(* ===== verification/ToolPut.v ===== *)
(** dtc/fdtput.c: properties and nodes of a blob set, added and removed. *)
From S2P Require Import Prelude Monad Memory Ctype Libfdt FdtRo FdtCheck FdtRw ToolWorld ToolUtil.

Inductive oper_type :=
| OPER_WRITE_PROP    (* Write a property in a node *)
| OPER_CREATE_NODE   (* Create a new node *)
| OPER_REMOVE_NODE   (* Delete a node *)
| OPER_DELETE_PROP.  (* Delete a property in a node *)

Record display_info := DisplayInfo {
  oper : oper_type;    (* operation to perform *)
  type : byte;         (* data type (s/i/u/x or 0 for default) *)
  size : Z;            (* data size (1/2/4) *)
  verbose : bool;      (* verbose output *)
  auto_path : bool;    (* automatically create all path components *)
}.

Definition report_error (name : list byte) (err : Z) : prog unit :=
  let* s := lift (fdt_strerror err) in
  eprintf (str "Error at '" ++ (if bool_decide (name = []) then str " " else name) ++ str "': " ++ s ++ [nl]).

(** [sscanf(s, fmt, &ival)] with the conversion [type], or %d; [None] when
    nothing is stored. A number that does not fit is undefined. *)
Definition scan_number (base : Z) (s : list byte) : option Z :=
  match strtol_digits base 0 0 s with
  | (_, 0) => None
  | (v, _) => Some v
  end.

Definition scan_unsigned (type : byte) (s : list byte) : option Z :=
  let hex := bool_decide (type = "x"%byte) in
  let auto := bool_decide (type = "i"%byte) in
  match s with
  | "0"%byte :: x :: r =>
    if (hex || auto) && (bool_decide (x = "x"%byte) || bool_decide (x = "X"%byte)) then scan_number 16 r
    else scan_number (if hex then 16 else if auto then 8 else 10) s
  | _ => scan_number (if hex then 16 else 10) s
  end.

Definition sscanf_int (type : byte) (s : list byte) : res (option Z) :=
  let '(s, _) := skip_space s in
  let '(neg, s) :=
    match s with
    | "-"%byte :: s => (true, s)
    | "+"%byte :: s => (false, s)
    | _ => (false, s)
    end in
  match scan_unsigned type s with
  | None => Ret None
  | Some v =>
    let v := if neg then - v else v in
    if bool_decide (type = "u"%byte) || bool_decide (type = "x"%byte) then
      if (- UINT32_MAX <=? v) && (v <=? UINT32_MAX) then Ret (Some (s32 v)) else Fault Ovf
    else if (INT_MIN <=? v) && (v <=? INT_MAX) then Ret (Some v) else Fault Ovf
  end.

(** One argument stored at [ptr], with [len] bytes of room; returns [ival]. *)
Definition encode_one (disp : display_info) (a : list byte) (ptr len ival : Z) : prog Z :=
  if bool_decide (type disp = "s"%byte) then
    do* storing (fun m => store_bytes m ptr (a ++ [x00])) in
    do* pwhen (verbose disp) (eprintf (tab :: str "string: '" ++ a ++ str "'" ++ [nl])) in
    pret ival
  else
    let* scanned := lift (sscanf_int (type disp) a) in
    let ival := default ival scanned in
    do* storing (fun m => if len =? 4 then st32 m ptr (u32 ival) else store_bytes m ptr [z2b ival]) in
    do* pwhen (verbose disp)
      (eprintf (tab :: (if size disp =? 1 then str "byte" else if size disp =? 2 then str "short" else str "int") ++
         str ": " ++ fmt_d ival ++ [nl])) in
    pret ival.

(** Returns [*valuep] and [*value_len]; the result is always 0. *)
Definition encode_value (disp : display_info) (arg : list (list byte)) : prog (option Z * Z) := fun e w =>
  (do* pwhen (verbose disp) (eprintf (str "Decoding value:" ++ [nl])) in
   ploop (fun '(arg, value, value_size, upto, ival) =>
     match arg with
     | [] =>
       do* pwhen (verbose disp) (eprintf (str "Value size " ++ fmt_d upto ++ [nl])) in
       pret (Break (value, upto))
     | a :: arg =>
       (* assume integer unless told otherwise *)
       let len := if bool_decide (type disp = "s"%byte) then zlen a + 1
                  else if size disp =? - 1 then 4 else size disp in
       (* enlarge our value buffer by a suitable margin if needed *)
       let* '(value, value_size) :=
         (if value_size <? upto + len then
            let value_size := upto + len + 500 in
            let* value := xrealloc value value_size in pret (Some value, value_size)
          else pret (value, value_size)) in
       let* v := lift (nonnull value) in
       let* ival := encode_one disp a (v + upto) len ival in
       pret (Continue (arg, value, value_size, upto + len, ival))
     end) (arg, None, 0, 0, e_unset e)) e w.

(** ** Room *)

Definition realloc_fdt (fdt delta : Z) : prog Z :=
  let* totalsize := reading (fun m => fdt_totalsize m fdt) in
  let new_sz := s32 (totalsize + delta) in
  let* fdt := xrealloc (Some fdt) new_sz in
  let* _ := changing (fun m => fdt_open_into m fdt fdt new_sz) in
  pret fdt.

(** FDT_BEGIN_NODE, node name in off_struct and FDT_END_NODE. *)
Definition realloc_node (fdt : Z) (name : list byte) : prog Z :=
  realloc_fdt fdt (s32 (4 + align_up (zlen name + 1) 4 + FDT_TAGSIZE)).

Definition realloc_property (fdt nodeoffset : Z) (name : list byte) (newlen : Z) : prog Z :=
  let* '(prop, oldlen) := reading (fun m => fdt_get_property m fdt nodeoffset name) in
  (* strings + property header *)
  let delta := if is_null prop then s32 (12 + zlen name + 1) else 0 in
  (* actual value in off_struct *)
  let delta := if oldlen <? newlen then s32 (delta + align_up newlen 4 - align_up oldlen 4) else delta in
  realloc_fdt fdt delta.

(** ** The operations: the result and [*blob] *)

Definition store_key_value (blob : Z) (node_name property : list byte) (buf : option Z) (len : Z) : prog (Z * Z) :=
  let* node := reading (fun m => fdt_path_offset m blob node_name) in
  if node <? 0 then do* report_error node_name node in pret (- 1, blob) else
  let set blob :=
    let* val := reading (fun m => load_bytes m (default 0 buf) len) in
    changing (fun m => fdt_setprop m blob node property val) in
  let* err := set blob in
  let* '(err, blob) :=
    (if err =? - FDT_ERR_NOSPACE then
       let* blob := realloc_property blob node property len in
       let* err := set blob in pret (err, blob)
     else pret (err, blob)) in
  if negb (err =? 0) then do* report_error property err in pret (- 1, blob) else pret (0, blob).

(** Create paths as needed for all components of a path. *)
Definition create_paths (blob : Z) (in_path : list byte) : prog (Z * Z) :=
  (* skip leading '/' *)
  let path := drop_slashes in_path in
  if bool_decide (path = []) then pret (0, blob) else
  ploop (fun '(blob, path, offset) =>
    let '(name, rest) :=
      match split_char "/"%byte path with
      | Some (name, rest) => (name, Some rest)
      | None => (path, None)
      end in
    let* node := reading (fun m => fdt_subnode_offset_namelen m blob offset name) in
    let* '(node, blob) :=
      (if node =? - FDT_ERR_NOTFOUND then
         let* blob := realloc_node blob path in
         let* node := changing (fun m => fdt_add_subnode_namelen m blob offset name) in
         pret (node, blob)
       else pret (node, blob)) in
    if node <? 0 then do* report_error name node in pret (Break (- 1, blob)) else
    match rest with
    | Some rest => pret (Continue (blob, rest, node))
    | None => pret (Break (0, blob))
    end) (blob, path, 0).

(** What is before and after the last [c]. *)
Fixpoint split_last (c : byte) (s : list byte) : option (list byte * list byte) :=
  match s with
  | [] => None
  | x :: s =>
    match split_last c s with
    | Some (a, b) => Some (x :: a, b)
    | None => if bool_decide (x = c) then Some ([], s) else None
    end
  end.

Definition create_node (blob : Z) (node_name : list byte) : prog (Z * Z) :=
  match split_last "/"%byte node_name with
  | None => do* report_error node_name (- FDT_ERR_BADPATH) in pret (- 1, blob)
  | Some (dir, base) =>
    let* blob := realloc_node blob base in
    let* node := (if bool_decide (dir = []) then pret 0 else reading (fun m => fdt_path_offset m blob dir)) in
    if node <? 0 then do* report_error dir node in pret (- 1, blob) else
    let* node := changing (fun m => fdt_add_subnode m blob node base) in
    if node <? 0 then do* report_error base node in pret (- 1, blob) else pret (0, blob)
  end.

Definition delete_prop (blob : Z) (node_name prop_name : list byte) : prog Z :=
  let* node := reading (fun m => fdt_path_offset m blob node_name) in
  if node <? 0 then do* report_error node_name node in pret (- 1) else
  let* node := changing (fun m => fdt_delprop m blob node prop_name) in
  if node <? 0 then do* report_error node_name node in pret (- 1) else pret 0.

Definition delete_node (blob : Z) (node_name : list byte) : prog Z :=
  let* node := reading (fun m => fdt_path_offset m blob node_name) in
  if node <? 0 then do* report_error node_name node in pret (- 1) else
  let* node := changing (fun m => fdt_del_node m blob node) in
  if node <? 0 then do* report_error node_name node in pret (- 1) else pret 0.

(** [for (; ret >= 0 && arg_count--; arg++) ret = f(arg)]: the last result. *)
Fixpoint each_arg (f : Z -> list byte -> prog (Z * Z)) (args : list (list byte)) (ret blob : Z) : prog (Z * Z) :=
  match args with
  | [] => pret (ret, blob)
  | a :: args =>
    if negb (0 <=? ret) then pret (ret, blob) else
    let* '(ret, blob) := f blob a in each_arg f args ret blob
  end.

Definition keep_blob (blob : Z) (p : prog Z) : prog (Z * Z) := let* ret := p in pret (ret, blob).

(** The switch of [do_fdtput]: [None] when it returns at once, and otherwise
    the result, the blob and the value. *)
Definition do_oper (disp : display_info) (blob : Z) (arg : list (list byte)) : prog (option (Z * Z * option Z)) :=
  match oper disp with
  | OPER_WRITE_PROP =>
    match arg with
    | node :: prop :: rest =>
      let* '(r, blob) := (if auto_path disp then create_paths blob node else pret (0, blob)) in
      if negb (r =? 0) then pret None else
      let* '(value, len) := encode_value disp rest in
      let* '(r, blob) := store_key_value blob node prop value len in
      pret (Some ((if negb (r =? 0) then - 1 else 0), blob, value))
    | _ => lift (Fault Abort)
    end
  | OPER_CREATE_NODE =>
    let* '(ret, blob) := each_arg (if auto_path disp then create_paths else create_node) arg 0 blob in
    pret (Some (ret, blob, None))
  | OPER_REMOVE_NODE =>
    let* '(ret, blob) := each_arg (fun blob a => keep_blob blob (delete_node blob a)) arg 0 blob in
    pret (Some (ret, blob, None))
  | OPER_DELETE_PROP =>
    match arg with
    | node :: props =>
      let* '(ret, blob) := each_arg (fun blob a => keep_blob blob (delete_prop blob node a)) props 0 blob in
      pret (Some (ret, blob, None))
    | [] => lift (Fault Oob)
    end
  end.

Definition do_fdtput (disp : display_info) (filename : list byte) (arg : list (list byte)) : prog Z :=
  let* '(blob, _) := utilfdt_read filename in
  match blob with
  | None => pret (- 1)
  | Some blob =>
    let* r := do_oper disp blob arg in
    match r with
    | None => pret (- 1)
    | Some (ret, blob, value) =>
      let* ret :=
        (if 0 <=? ret then
           let* _ := changing (fun m => fdt_pack m blob) in
           utilfdt_write filename blob
         else pret ret) in
      do* free blob in
      do* free_opt value in
      pret ret
    end
  end.

(** [main] after [getopt_long], as for fdtget. *)
Definition fdtput_option (disp : display_info) (opt : byte * list byte) : res display_info :=
  let '(c, optarg) := opt in
  let set_oper o := Ret (DisplayInfo o (type disp) (size disp) (verbose disp) (auto_path disp)) in
  match c with
  | "c"%byte => set_oper OPER_CREATE_NODE
  | "r"%byte => set_oper OPER_REMOVE_NODE
  | "d"%byte => set_oper OPER_DELETE_PROP
  | "p"%byte => Ret (DisplayInfo (oper disp) (type disp) (size disp) (verbose disp) true)
  | "t"%byte =>
    let '(r, t, s) := utilfdt_decode_type optarg (type disp) (size disp) in
    if negb (r =? 0) then Fault Die else Ret (DisplayInfo (oper disp) t s (verbose disp) (auto_path disp))
  | "v"%byte => Ret (DisplayInfo (oper disp) (type disp) (size disp) true (auto_path disp))
  | _ => Fault Die (* -h, -V, or unknown *)
  end.

Definition fdtput_main (opts : list (byte * list byte)) (args : list (list byte)) : prog Z :=
  let* disp := lift (fold_res fdtput_option opts (DisplayInfo OPER_WRITE_PROP x00 (- 1) false false)) in
  match args with
  | [] => die (* missing filename *)
  | filename :: args =>
    let missing :=
      match oper disp with
      | OPER_WRITE_PROP => zlen args <? 2
      | OPER_DELETE_PROP => zlen args <? 1
      | _ => false
      end in
    if missing then die else
    let* r := do_fdtput disp filename args in
    pret (if negb (r =? 0) then 1 else 0)
  end.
..........
• Instructions for the task
Copy each line of the entries that includes the word "Continue".

• Output of the task
       pret (Continue (arg, value, value_size, upto + len, ival))
    | Some rest => pret (Continue (blob, rest, node))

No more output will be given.